As we have seen, Nísia Floresta was against slavery because it is a form of oppression of one people over another. Such oppression can be instantiated in many varieties: it can manifest on basis of color (Europeans to Africans), political views (Italian liberals versus their government and Brazilian liberals versus the Empire), or culture (colonization over the First Natives). This passage shows us that Nísia thinks that lack of education could be another instantiation of oppression because it willingly hinders the moral development of human beings. Since men were “against making easier” for women to learn, men were willingly hindering women’s moral development. Therefore, men were oppressing women. Thus, Nísia finds a common ground between colonized First Natives, enslaved people and women: they were all devoid of education. Worse than that, they were deprived of education by the oppressor, whoever it be. Further, Nísia compares the political influence of an absolute government over an ignorant nation to the power of men over women. Such comparison allows us to consider despotic governments as oppressors too. Thus, we may say that Nísia was against a universal form of oppression, a form that can be instantiated differently. If such oppression is justified by color, we call Nísia an abolitionist; if it is justified by sex, we call her a feminist, and so forth… However, I cannot make something of “a paternal government is the most proper one to make people happy”. She seems to be listing kinds of “guides”. Moral education is “the safest guide” for women. Cultivated intelligence is “the safest guide” for a nation that seeks the fulfilment of its duties. A paternal government is “the safest guide” to make people happy. Was she defending paternal governments or was she just saying that it does not matter how bad a ruler is, if the ruler rules paternally, then the people will not care? If the latter, she may have said that ironically, criticizing paternal governments.
Original in Portuguese:
“Quanto mais ignorante é um povo, tanto mais fácil é a um governo absoluto exercer sobre ele o seu ilimitado poder. É partindo deste princípio, tão contrário à marcha progressiva da civilização, que a maior parte dos homens se opõem a que se facilite à mulher os meios de cultivar o seu espírito. Porém, é este um erro, que foi e será sempre funesto à prosperidade das nações, como à ventura doméstica do homem. (...) Assim como um governo paternal é o mais próprio a fazer a felicidades dos povos, e a inteligência destes devidamente cultivada o melhor incentivo para o exato cumprimento de seus deveres; assim também a educação moral é o guia mais seguro da mulher, a estrela polar que lhe indica o norte, no frágil batel em que ela tem de navegar por esse mar semeado de abrolhos, a que se chama vida. A falta de uma boa educação é a causa capital, que contribui para que a mulher, no meio da corrupção da sociedade perca esse Norte, o qual não é outro mais que a moral. Procurando-se sempre prender-lhe a inteligência, enfraquecer-lhe os sentidos, inabilitam-na para ocupar-se, como devia, antes de tudo do cuidado de purificar o seu coração; o que nunca poderá ela vantajosamente conseguir se a sua inteligência permanecer sem cultura.”

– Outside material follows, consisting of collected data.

(** Relative paths, and paths that step out on the way, are not in an allowed directory. *)
Example not_allowed : ~ in_allowed_dir "run/x" /\ ~ in_allowed_dir "/run/../run/x".
Proof.
  split.
  - intros [H _]. vm_compute in H. discriminate.
  - intros (_ & d & Hd & Ht & Hw). unfold allowed_dirs in Hd. rewrite !elem_of_cons, elem_of_nil in Hd.
    destruct Hd as [->|[->|[->|[]]]]; try discriminate Ht.
    specialize (Hw 3%nat ltac:(simpl; lia)). apply prefix_length in Hw. vm_compute in Hw. lia.
Qed.

Example path_rejected :
  sm_validate_socket_path <$> (Some <$> ["/run/../etc/passwd"; "/etc/x"; "run/x"; "/tmp//x"]%string)
  = [SM_ERR_INVALID; SM_ERR_INVALID; SM_ERR_INVALID; SM_ERR_INVALID].
Proof. vm_compute. reflexivity. Qed.

Definition hdr1 : sm_hdr_t := mk_hdr SM_PROTOCOL_MAGIC 2 3 64 1000 7 8 (replicate 32 0).

Lemma header_hmac_iff_witness :
  sm_validate_header_hmac (Some hdr1) (Some (replicate 64 97)) (Some (replicate 32 1)) = SM_ERR_AUTH.
Proof.
  apply (header_hmac_iff hdr1 (replicate 64 97) (replicate 32 1)).
  - vm_compute. split; discriminate.
  - reflexivity.
  - apply Forall_replicate. lia.
  - reflexivity.
  - vm_compute. discriminate.
Defined.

Translated by Matheus Iglessias Mazzochi
[Originally posted on Facebook March 24, 2021.]
Our fourth post on Nísia Floresta is from “Trois ans en Italie: suivis d’un voyage en Gréce” (Three years in Italy followed by a trip to Greece). This book was published in 1864 in France, but only was translated into Portuguese in 1998. The book is not only a journal of her trips throughout Italy and Greece, full of descriptions of the landscapes and architecture; it is an analysis of the history and political development of those nations. In it, Nísia foresees the Italian Unification . Here is an interesting passage:
“If such rebellions  were never to be excusable, (…) could the same be said about the savage representatives of noble races (the black enslaved), whom are tortured with humiliating punishments? Furthermore, if war, this infernal scourge whose existence must be banned among all civilized people, can be somehow excused, then it must be done to free our land against the tyrant invaders whom claimed themselves sovereigns. Italy has been tormented, not for days, months, or years, but for centuries, by the despotic yoke of all kinds of conquerors. Its war, therefore, is excusable and even just (…) Italy has risen because its brave sons escaped from the heavy prisons in which they were chained by their tyrants. The spoiled motherland, looking at its noble sons, divided and enslaved by the ambitious despotism of foreign usurpers, finally regained freedom and, likewise, its rights” (pp.317-318).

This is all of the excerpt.